The Hazelden Betty Ford Foundation, anticipating greater demand for outpatient addiction treatment at a facility already at capacity, is breaking ground this week on a significant expansion of its St. Paul campus.
The ceremonial start to the work is scheduled for Thursday at the Minnesota foundation’s longtime Fellowship Club, west of downtown on Stewart Avenue between W. 7th Street and Shepard Road.
Foundation President and CEO Mark Mishek, Fellowship Club Executive Director Terri Hayden and foundation spokesman William Moyers will be attending.
“The current campus is at maximum capacity and unable to meet the additional demand for outpatient addiction treatment,” read a statement from the foundation issued this week.
The foundation, formed in a merger in February, has been looking to increase the outpatient services it provides, based in part on the fact that the federal Affordable Care Act mandates insurance coverage for that kind of treatment.
A new 55,000-square-foot building and remodeling of one of the current St. Paul structures will be completed in phases over the next two years.
The first phase will involve replacing 55 residential beds by October 2015 as outpatient chemical health services grow.
Then the existing iconic mansion on the property will be remodeled by April 2016 to allow for a greater outpatient mental health clinic and administrative services.

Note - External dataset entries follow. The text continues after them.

Record SecurityCreateActionGroupParams := MkSecurityCreateActionGroupParams { SecurityCreateActionGroupParams_TimeoutParams : TimeoutParams; SecurityCreateActionGroupParams_DebugParams : DebugParams }.
Definition SecurityCreateActionGroupParams_own (q : SecurityCreateActionGroupParams) : list param :=
  [].
Definition SecurityCreateActionGroupParams_slots : list (string * (SecurityCreateActionGroupParams -> slot)) :=
  [].
Definition SecurityCreateActionGroupParams_get (q : SecurityCreateActionGroupParams) : gmap string string :=
  encode_params (EncodeTimeout (SecurityCreateActionGroupParams_TimeoutParams q) ++ EncodeDebug (SecurityCreateActionGroupParams_DebugParams q) ++ SecurityCreateActionGroupParams_own q).
Record SecurityCreateActionGroupReq := MkSecurityCreateActionGroupReq { SecurityCreateActionGroupReq_ActionGroup : string; SecurityCreateActionGroupReq_Body : option (option string);
  SecurityCreateActionGroupReq_BodyReader : reader; SecurityCreateActionGroupReq_Header : headers;
  SecurityCreateActionGroupReq_Params : option SecurityCreateActionGroupParams }.
Definition SecurityCreateActionGroupReq_GetRequest (r : SecurityCreateActionGroupReq) (method : string) : request_error + httpRequest * Z :=
  send method (SecurityCreateActionGroupPath_Build (MkSecurityCreateActionGroupPath (SecurityCreateActionGroupReq_ActionGroup r)))
    (match SecurityCreateActionGroupReq_Params r with Some q => SecurityCreateActionGroupParams_get q | None => ∅ end)
    (json_body (SecurityCreateActionGroupReq_Body r) (SecurityCreateActionGroupReq_BodyReader r)) (SecurityCreateActionGroupReq_Header r).
Definition SecurityCreateActionGroup_Method (r : SecurityCreateActionGroupReq) : string := "PUT".
#[export] Instance SecurityCreateActionGroup_operation : operation SecurityCreateActionGroupReq :=
  {| op_path := MkPathType "SecurityCreateActionGroupPath" SecurityCreateActionGroupPath _ _; op_P := SecurityCreateActionGroupParams; op_fields r := MkSecurityCreateActionGroupPath (SecurityCreateActionGroupReq_ActionGroup r);
     op_params := SecurityCreateActionGroupReq_Params; op_defaults := None; op_timeout := SecurityCreateActionGroupParams_TimeoutParams; op_debug := SecurityCreateActionGroupParams_DebugParams;
     op_format := None; op_own := SecurityCreateActionGroupParams_own; op_slots := SecurityCreateActionGroupParams_slots;
     op_body r := json_body (SecurityCreateActionGroupReq_Body r) (SecurityCreateActionGroupReq_BodyReader r); op_headers r := SecurityCreateActionGroupReq_Header r;
     Method := SecurityCreateActionGroup_Method; GetRequest := SecurityCreateActionGroupReq_GetRequest;
     op_keys := [];
     op_described := [("PUT", "/_plugins/_security/api/actiongroups/{action_group}")];
     op_query := [] |}.
#[export] Instance SecurityCreateActionGroup_operates : LawfulOp SecurityCreateActionGroupReq.
Proof. operate. Qed.

Record SecurityCreateAllowlistParams := MkSecurityCreateAllowlistParams { SecurityCreateAllowlistParams_TimeoutParams : TimeoutParams; SecurityCreateAllowlistParams_DebugParams : DebugParams }.
Definition SecurityCreateAllowlistParams_own (q : SecurityCreateAllowlistParams) : list param :=
  [].
Definition SecurityCreateAllowlistParams_slots : list (string * (SecurityCreateAllowlistParams -> slot)) :=
  [].
Definition SecurityCreateAllowlistParams_get (q : SecurityCreateAllowlistParams) : gmap string string :=
  encode_params (EncodeTimeout (SecurityCreateAllowlistParams_TimeoutParams q) ++ EncodeDebug (SecurityCreateAllowlistParams_DebugParams q) ++ SecurityCreateAllowlistParams_own q).
Record SecurityCreateAllowlistReq := MkSecurityCreateAllowlistReq { SecurityCreateAllowlistReq_Body : option (option string); SecurityCreateAllowlistReq_BodyReader : reader;
  SecurityCreateAllowlistReq_Header : headers; SecurityCreateAllowlistReq_Params : option SecurityCreateAllowlistParams }.
Definition SecurityCreateAllowlistReq_GetRequest (r : SecurityCreateAllowlistReq) (method : string) : request_error + httpRequest * Z :=
  send method (SecurityCreateAllowlistPath_Build (MkSecurityCreateAllowlistPath))
    (match SecurityCreateAllowlistReq_Params r with Some q => SecurityCreateAllowlistParams_get q | None => ∅ end)
    (json_body (SecurityCreateAllowlistReq_Body r) (SecurityCreateAllowlistReq_BodyReader r)) (SecurityCreateAllowlistReq_Header r).
Definition SecurityCreateAllowlist_Method (r : SecurityCreateAllowlistReq) : string := "PUT".
#[export] Instance SecurityCreateAllowlist_operation : operation SecurityCreateAllowlistReq :=
  {| op_path := MkPathType "SecurityCreateAllowlistPath" SecurityCreateAllowlistPath _ _; op_P := SecurityCreateAllowlistParams; op_fields r := MkSecurityCreateAllowlistPath;
     op_params := SecurityCreateAllowlistReq_Params; op_defaults := None; op_timeout := SecurityCreateAllowlistParams_TimeoutParams; op_debug := SecurityCreateAllowlistParams_DebugParams;
     op_format := None; op_own := SecurityCreateAllowlistParams_own; op_slots := SecurityCreateAllowlistParams_slots;
     op_body r := json_body (SecurityCreateAllowlistReq_Body r) (SecurityCreateAllowlistReq_BodyReader r); op_headers r := SecurityCreateAllowlistReq_Header r;
     Method := SecurityCreateAllowlist_Method; GetRequest := SecurityCreateAllowlistReq_GetRequest;
     op_keys := [];
     op_described := [("PUT", "/_plugins/_security/api/allowlist")];
     op_query := [] |}.
#[export] Instance SecurityCreateAllowlist_operates : LawfulOp SecurityCreateAllowlistReq.
Proof. operate. Qed.

Record SecurityCreateRoleParams := MkSecurityCreateRoleParams { SecurityCreateRoleParams_TimeoutParams : TimeoutParams; SecurityCreateRoleParams_DebugParams : DebugParams }.
Definition SecurityCreateRoleParams_own (q : SecurityCreateRoleParams) : list param :=
  [].
Definition SecurityCreateRoleParams_slots : list (string * (SecurityCreateRoleParams -> slot)) :=
  [].
Definition SecurityCreateRoleParams_get (q : SecurityCreateRoleParams) : gmap string string :=
  encode_params (EncodeTimeout (SecurityCreateRoleParams_TimeoutParams q) ++ EncodeDebug (SecurityCreateRoleParams_DebugParams q) ++ SecurityCreateRoleParams_own q).
Record SecurityCreateRoleReq := MkSecurityCreateRoleReq { SecurityCreateRoleReq_Role : string; SecurityCreateRoleReq_Body : option (option string); SecurityCreateRoleReq_BodyReader : reader;
  SecurityCreateRoleReq_Header : headers; SecurityCreateRoleReq_Params : option SecurityCreateRoleParams }.
Definition SecurityCreateRoleReq_GetRequest (r : SecurityCreateRoleReq) (method : string) : request_error + httpRequest * Z :=
  send method (SecurityCreateRolePath_Build (MkSecurityCreateRolePath (SecurityCreateRoleReq_Role r)))
    (match SecurityCreateRoleReq_Params r with Some q => SecurityCreateRoleParams_get q | None => ∅ end)
    (json_body (SecurityCreateRoleReq_Body r) (SecurityCreateRoleReq_BodyReader r)) (SecurityCreateRoleReq_Header r).
Definition SecurityCreateRole_Method (r : SecurityCreateRoleReq) : string := "PUT".
#[export] Instance SecurityCreateRole_operation : operation SecurityCreateRoleReq :=
  {| op_path := MkPathType "SecurityCreateRolePath" SecurityCreateRolePath _ _; op_P := SecurityCreateRoleParams; op_fields r := MkSecurityCreateRolePath (SecurityCreateRoleReq_Role r);
     op_params := SecurityCreateRoleReq_Params; op_defaults := None; op_timeout := SecurityCreateRoleParams_TimeoutParams; op_debug := SecurityCreateRoleParams_DebugParams;
     op_format := None; op_own := SecurityCreateRoleParams_own; op_slots := SecurityCreateRoleParams_slots;
     op_body r := json_body (SecurityCreateRoleReq_Body r) (SecurityCreateRoleReq_BodyReader r); op_headers r := SecurityCreateRoleReq_Header r;
     Method := SecurityCreateRole_Method; GetRequest := SecurityCreateRoleReq_GetRequest;
     op_keys := [];
     op_described := [("PUT", "/_plugins/_security/api/roles/{role}")];
     op_query := [] |}.
#[export] Instance SecurityCreateRole_operates : LawfulOp SecurityCreateRoleReq.
Proof. operate. Qed.

Record SecurityCreateRoleMappingParams := MkSecurityCreateRoleMappingParams { SecurityCreateRoleMappingParams_TimeoutParams : TimeoutParams; SecurityCreateRoleMappingParams_DebugParams : DebugParams }.
Definition SecurityCreateRoleMappingParams_own (q : SecurityCreateRoleMappingParams) : list param :=
  [].
Definition SecurityCreateRoleMappingParams_slots : list (string * (SecurityCreateRoleMappingParams -> slot)) :=
  [].
Definition SecurityCreateRoleMappingParams_get (q : SecurityCreateRoleMappingParams) : gmap string string :=
  encode_params (EncodeTimeout (SecurityCreateRoleMappingParams_TimeoutParams q) ++ EncodeDebug (SecurityCreateRoleMappingParams_DebugParams q) ++ SecurityCreateRoleMappingParams_own q).
Record SecurityCreateRoleMappingReq := MkSecurityCreateRoleMappingReq { SecurityCreateRoleMappingReq_Role : string; SecurityCreateRoleMappingReq_Body : option (option string);
  SecurityCreateRoleMappingReq_BodyReader : reader; SecurityCreateRoleMappingReq_Header : headers;
  SecurityCreateRoleMappingReq_Params : option SecurityCreateRoleMappingParams }.
Definition SecurityCreateRoleMappingReq_GetRequest (r : SecurityCreateRoleMappingReq) (method : string) : request_error + httpRequest * Z :=
  send method (SecurityCreateRoleMappingPath_Build (MkSecurityCreateRoleMappingPath (SecurityCreateRoleMappingReq_Role r)))
    (match SecurityCreateRoleMappingReq_Params r with Some q => SecurityCreateRoleMappingParams_get q | None => ∅ end)
    (json_body (SecurityCreateRoleMappingReq_Body r) (SecurityCreateRoleMappingReq_BodyReader r)) (SecurityCreateRoleMappingReq_Header r).
Definition SecurityCreateRoleMapping_Method (r : SecurityCreateRoleMappingReq) : string := "PUT".
#[export] Instance SecurityCreateRoleMapping_operation : operation SecurityCreateRoleMappingReq :=
  {| op_path := MkPathType "SecurityCreateRoleMappingPath" SecurityCreateRoleMappingPath _ _; op_P := SecurityCreateRoleMappingParams; op_fields r := MkSecurityCreateRoleMappingPath (SecurityCreateRoleMappingReq_Role r);
     op_params := SecurityCreateRoleMappingReq_Params; op_defaults := None; op_timeout := SecurityCreateRoleMappingParams_TimeoutParams; op_debug := SecurityCreateRoleMappingParams_DebugParams;
     op_format := None; op_own := SecurityCreateRoleMappingParams_own; op_slots := SecurityCreateRoleMappingParams_slots;
     op_body r := json_body (SecurityCreateRoleMappingReq_Body r) (SecurityCreateRoleMappingReq_BodyReader r); op_headers r := SecurityCreateRoleMappingReq_Header r;
     Method := SecurityCreateRoleMapping_Method; GetRequest := SecurityCreateRoleMappingReq_GetRequest;
     op_keys := [];
     op_described := [("PUT", "/_plugins/_security/api/rolesmapping/{role}")];
     op_query := [] |}.
#[export] Instance SecurityCreateRoleMapping_operates : LawfulOp SecurityCreateRoleMappingReq.
Proof. operate. Qed.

When complete by October 2016, the foundation says, the Fellowship Club will be able to help twice as many people affected by addiction.
The Fellowship Club was established in 1953 with the mission to help addicts return to their everyday lives.

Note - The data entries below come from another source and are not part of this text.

(* ===== verification/ApiML.v ===== *)
(** * Requests for the machine learning plugin

    The request types of opensearchapi and plugins for the machine learning plugin: the parameters
    with their [get], GetRequest, and the method of the client's call, each
    with its instance of [operation] and the part of opensearch-openapi.yaml it is
    compared with. *)

From Stdlib Require Import ZArith Ascii String.
From stdpp Require Import base gmap list strings.
From S2P Require Import Paths.
From S2P Require Import Stream.
From S2P Require Import PathsML.
From S2P Require Import ReqBuild.
From S2P Require Import ApiRequest.
Open Scope string_scope.
Open Scope list_scope.

Record MLAddAgenticMemoryParams := MkMLAddAgenticMemoryParams { MLAddAgenticMemoryParams_TimeoutParams : TimeoutParams; MLAddAgenticMemoryParams_DebugParams : DebugParams }.
Definition MLAddAgenticMemoryParams_own (q : MLAddAgenticMemoryParams) : list param :=
  [].
Definition MLAddAgenticMemoryParams_slots : list (string * (MLAddAgenticMemoryParams -> slot)) :=
  [].
Definition MLAddAgenticMemoryParams_get (q : MLAddAgenticMemoryParams) : gmap string string :=
  encode_params (EncodeTimeout (MLAddAgenticMemoryParams_TimeoutParams q) ++ EncodeDebug (MLAddAgenticMemoryParams_DebugParams q) ++ MLAddAgenticMemoryParams_own q).
Record MLAddAgenticMemoryReq := MkMLAddAgenticMemoryReq { MLAddAgenticMemoryReq_MemoryContainerID : string; MLAddAgenticMemoryReq_Body : option (option string); MLAddAgenticMemoryReq_BodyReader : reader;
  MLAddAgenticMemoryReq_Header : headers; MLAddAgenticMemoryReq_Params : option MLAddAgenticMemoryParams }.
Definition MLAddAgenticMemoryReq_GetRequest (r : MLAddAgenticMemoryReq) (method : string) : request_error + httpRequest * Z :=
  send method (MLAddAgenticMemoryPath_Build (MkMLAddAgenticMemoryPath (MLAddAgenticMemoryReq_MemoryContainerID r)))
    (match MLAddAgenticMemoryReq_Params r with Some q => MLAddAgenticMemoryParams_get q | None => ∅ end)
    (json_body (MLAddAgenticMemoryReq_Body r) (MLAddAgenticMemoryReq_BodyReader r)) (MLAddAgenticMemoryReq_Header r).
Definition MLAddAgenticMemory_Method (r : MLAddAgenticMemoryReq) : string := "POST".
#[export] Instance MLAddAgenticMemory_operation : operation MLAddAgenticMemoryReq :=
  {| op_path := MkPathType "MLAddAgenticMemoryPath" MLAddAgenticMemoryPath _ _; op_P := MLAddAgenticMemoryParams; op_fields r := MkMLAddAgenticMemoryPath (MLAddAgenticMemoryReq_MemoryContainerID r);
     op_params := MLAddAgenticMemoryReq_Params; op_defaults := None; op_timeout := MLAddAgenticMemoryParams_TimeoutParams; op_debug := MLAddAgenticMemoryParams_DebugParams;
     op_format := None; op_own := MLAddAgenticMemoryParams_own; op_slots := MLAddAgenticMemoryParams_slots;
     op_body r := json_body (MLAddAgenticMemoryReq_Body r) (MLAddAgenticMemoryReq_BodyReader r); op_headers r := MLAddAgenticMemoryReq_Header r;
     Method := MLAddAgenticMemory_Method; GetRequest := MLAddAgenticMemoryReq_GetRequest;
     op_keys := [];
     op_described := [("POST", "/_plugins/_ml/memory_containers/{memory_container_id}/memories")];
     op_query := [] |}.
#[export] Instance MLAddAgenticMemory_operates : LawfulOp MLAddAgenticMemoryReq.
Proof. operate. Qed.

Record MLChunkModelParams := MkMLChunkModelParams { MLChunkModelParams_TimeoutParams : TimeoutParams; MLChunkModelParams_DebugParams : DebugParams }.
Definition MLChunkModelParams_own (q : MLChunkModelParams) : list param :=
  [].
Definition MLChunkModelParams_slots : list (string * (MLChunkModelParams -> slot)) :=
  [].
Definition MLChunkModelParams_get (q : MLChunkModelParams) : gmap string string :=
  encode_params (EncodeTimeout (MLChunkModelParams_TimeoutParams q) ++ EncodeDebug (MLChunkModelParams_DebugParams q) ++ MLChunkModelParams_own q).
Record MLChunkModelReq := MkMLChunkModelReq { MLChunkModelReq_ModelID : string; MLChunkModelReq_ChunkNumber : string; MLChunkModelReq_Body : option (option string);
  MLChunkModelReq_BodyReader : reader; MLChunkModelReq_Header : headers; MLChunkModelReq_Params : option MLChunkModelParams }.
Definition MLChunkModelReq_GetRequest (r : MLChunkModelReq) (method : string) : request_error + httpRequest * Z :=
  send method (MLChunkModelPath_Build (MkMLChunkModelPath (MLChunkModelReq_ModelID r) (MLChunkModelReq_ChunkNumber r)))
    (match MLChunkModelReq_Params r with Some q => MLChunkModelParams_get q | None => ∅ end)
    (json_body (MLChunkModelReq_Body r) (MLChunkModelReq_BodyReader r)) (MLChunkModelReq_Header r).
Definition MLChunkModel_Method (r : MLChunkModelReq) : string := "POST".
#[export] Instance MLChunkModel_operation : operation MLChunkModelReq :=
  {| op_path := MkPathType "MLChunkModelPath" MLChunkModelPath _ _; op_P := MLChunkModelParams; op_fields r := MkMLChunkModelPath (MLChunkModelReq_ModelID r) (MLChunkModelReq_ChunkNumber r);
     op_params := MLChunkModelReq_Params; op_defaults := None; op_timeout := MLChunkModelParams_TimeoutParams; op_debug := MLChunkModelParams_DebugParams;
     op_format := None; op_own := MLChunkModelParams_own; op_slots := MLChunkModelParams_slots;
     op_body r := json_body (MLChunkModelReq_Body r) (MLChunkModelReq_BodyReader r); op_headers r := MLChunkModelReq_Header r;
     Method := MLChunkModel_Method; GetRequest := MLChunkModelReq_GetRequest;
     op_keys := [];
     op_described := [("POST", "/_plugins/_ml/models/{model_id}/chunk/{chunk_number}")];
     op_query := [] |}.
#[export] Instance MLChunkModel_operates : LawfulOp MLChunkModelReq.
Proof. operate. Qed.

Record MLCreateConnectorParams := MkMLCreateConnectorParams { MLCreateConnectorParams_TimeoutParams : TimeoutParams; MLCreateConnectorParams_DebugParams : DebugParams }.
Definition MLCreateConnectorParams_own (q : MLCreateConnectorParams) : list param :=
  [].
Definition MLCreateConnectorParams_slots : list (string * (MLCreateConnectorParams -> slot)) :=
  [].
Definition MLCreateConnectorParams_get (q : MLCreateConnectorParams) : gmap string string :=
  encode_params (EncodeTimeout (MLCreateConnectorParams_TimeoutParams q) ++ EncodeDebug (MLCreateConnectorParams_DebugParams q) ++ MLCreateConnectorParams_own q).
Record MLCreateConnectorReq := MkMLCreateConnectorReq { MLCreateConnectorReq_Body : option (option string); MLCreateConnectorReq_BodyReader : reader; MLCreateConnectorReq_Header : headers;
  MLCreateConnectorReq_Params : option MLCreateConnectorParams }.
Definition MLCreateConnectorReq_GetRequest (r : MLCreateConnectorReq) (method : string) : request_error + httpRequest * Z :=
  send method (MLCreateConnectorPath_Build (MkMLCreateConnectorPath))
    (match MLCreateConnectorReq_Params r with Some q => MLCreateConnectorParams_get q | None => ∅ end)
    (json_body (MLCreateConnectorReq_Body r) (MLCreateConnectorReq_BodyReader r)) (MLCreateConnectorReq_Header r).
Definition MLCreateConnector_Method (r : MLCreateConnectorReq) : string := "POST".
#[export] Instance MLCreateConnector_operation : operation MLCreateConnectorReq :=
  {| op_path := MkPathType "MLCreateConnectorPath" MLCreateConnectorPath _ _; op_P := MLCreateConnectorParams; op_fields r := MkMLCreateConnectorPath;
     op_params := MLCreateConnectorReq_Params; op_defaults := None; op_timeout := MLCreateConnectorParams_TimeoutParams; op_debug := MLCreateConnectorParams_DebugParams;
     op_format := None; op_own := MLCreateConnectorParams_own; op_slots := MLCreateConnectorParams_slots;
     op_body r := json_body (MLCreateConnectorReq_Body r) (MLCreateConnectorReq_BodyReader r); op_headers r := MLCreateConnectorReq_Header r;
     Method := MLCreateConnector_Method; GetRequest := MLCreateConnectorReq_GetRequest;
     op_keys := [];
     op_described := [("POST", "/_plugins/_ml/connectors/_create")];
     op_query := [] |}.
#[export] Instance MLCreateConnector_operates : LawfulOp MLCreateConnectorReq.
Proof. operate. Qed.

Record MLCreateControllerParams := MkMLCreateControllerParams { MLCreateControllerParams_TimeoutParams : TimeoutParams; MLCreateControllerParams_DebugParams : DebugParams }.
Definition MLCreateControllerParams_own (q : MLCreateControllerParams) : list param :=
  [].
Definition MLCreateControllerParams_slots : list (string * (MLCreateControllerParams -> slot)) :=
  [].
Definition MLCreateControllerParams_get (q : MLCreateControllerParams) : gmap string string :=
  encode_params (EncodeTimeout (MLCreateControllerParams_TimeoutParams q) ++ EncodeDebug (MLCreateControllerParams_DebugParams q) ++ MLCreateControllerParams_own q).
Record MLCreateControllerReq := MkMLCreateControllerReq { MLCreateControllerReq_ModelID : string; MLCreateControllerReq_Body : option (option string); MLCreateControllerReq_BodyReader : reader;
  MLCreateControllerReq_Header : headers; MLCreateControllerReq_Params : option MLCreateControllerParams }.
Definition MLCreateControllerReq_GetRequest (r : MLCreateControllerReq) (method : string) : request_error + httpRequest * Z :=
  send method (MLCreateControllerPath_Build (MkMLCreateControllerPath (MLCreateControllerReq_ModelID r)))
    (match MLCreateControllerReq_Params r with Some q => MLCreateControllerParams_get q | None => ∅ end)
    (json_body (MLCreateControllerReq_Body r) (MLCreateControllerReq_BodyReader r)) (MLCreateControllerReq_Header r).
Definition MLCreateController_Method (r : MLCreateControllerReq) : string := "POST".
#[export] Instance MLCreateController_operation : operation MLCreateControllerReq :=
  {| op_path := MkPathType "MLCreateControllerPath" MLCreateControllerPath _ _; op_P := MLCreateControllerParams; op_fields r := MkMLCreateControllerPath (MLCreateControllerReq_ModelID r);
     op_params := MLCreateControllerReq_Params; op_defaults := None; op_timeout := MLCreateControllerParams_TimeoutParams; op_debug := MLCreateControllerParams_DebugParams;
     op_format := None; op_own := MLCreateControllerParams_own; op_slots := MLCreateControllerParams_slots;
     op_body r := json_body (MLCreateControllerReq_Body r) (MLCreateControllerReq_BodyReader r); op_headers r := MLCreateControllerReq_Header r;
     Method := MLCreateController_Method; GetRequest := MLCreateControllerReq_GetRequest;
     op_keys := [];
     op_described := [("POST", "/_plugins/_ml/controllers/{model_id}")];
     op_query := [] |}.
#[export] Instance MLCreateController_operates : LawfulOp MLCreateControllerReq.
Proof. operate. Qed.

Record MLCreateMemoryParams := MkMLCreateMemoryParams { MLCreateMemoryParams_TimeoutParams : TimeoutParams; MLCreateMemoryParams_DebugParams : DebugParams }.
Definition MLCreateMemoryParams_own (q : MLCreateMemoryParams) : list param :=
  [].
Definition MLCreateMemoryParams_slots : list (string * (MLCreateMemoryParams -> slot)) :=
  [].
Definition MLCreateMemoryParams_get (q : MLCreateMemoryParams) : gmap string string :=
  encode_params (EncodeTimeout (MLCreateMemoryParams_TimeoutParams q) ++ EncodeDebug (MLCreateMemoryParams_DebugParams q) ++ MLCreateMemoryParams_own q).
Record MLCreateMemoryReq := MkMLCreateMemoryReq { MLCreateMemoryReq_Body : option (option string); MLCreateMemoryReq_BodyReader : reader; MLCreateMemoryReq_Header : headers;
  MLCreateMemoryReq_Params : option MLCreateMemoryParams }.
Definition MLCreateMemoryReq_GetRequest (r : MLCreateMemoryReq) (method : string) : request_error + httpRequest * Z :=
  send method (MLCreateMemoryPath_Build (MkMLCreateMemoryPath))
    (match MLCreateMemoryReq_Params r with Some q => MLCreateMemoryParams_get q | None => ∅ end)
    (json_body (MLCreateMemoryReq_Body r) (MLCreateMemoryReq_BodyReader r)) (MLCreateMemoryReq_Header r).
Definition MLCreateMemory_Method (r : MLCreateMemoryReq) : string := "POST".
#[export] Instance MLCreateMemory_operation : operation MLCreateMemoryReq :=
  {| op_path := MkPathType "MLCreateMemoryPath" MLCreateMemoryPath _ _; op_P := MLCreateMemoryParams; op_fields r := MkMLCreateMemoryPath;
     op_params := MLCreateMemoryReq_Params; op_defaults := None; op_timeout := MLCreateMemoryParams_TimeoutParams; op_debug := MLCreateMemoryParams_DebugParams;
     op_format := None; op_own := MLCreateMemoryParams_own; op_slots := MLCreateMemoryParams_slots;
     op_body r := json_body (MLCreateMemoryReq_Body r) (MLCreateMemoryReq_BodyReader r); op_headers r := MLCreateMemoryReq_Header r;
     Method := MLCreateMemory_Method; GetRequest := MLCreateMemoryReq_GetRequest;
     op_keys := [];
     op_described := [("POST", "/_plugins/_ml/memory")];
     op_query := [] |}.
#[export] Instance MLCreateMemory_operates : LawfulOp MLCreateMemoryReq.
Proof. operate. Qed.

Hazelden, based in Center City, 45 miles northeast of Minneapolis, combined with the California-based Betty Ford Center to create a network that spans 15 care sites in nine states. The Betty Ford Center was named for former President Gerald Ford’s wife and is widely recognized as the rehab facility for celebrities.
Hazelden, the older of the two institutions, is highly respected in the rehab community for its training and education programs, as well as its treatment system. Both facilities employ 12-step abstinence-based recovery regimens.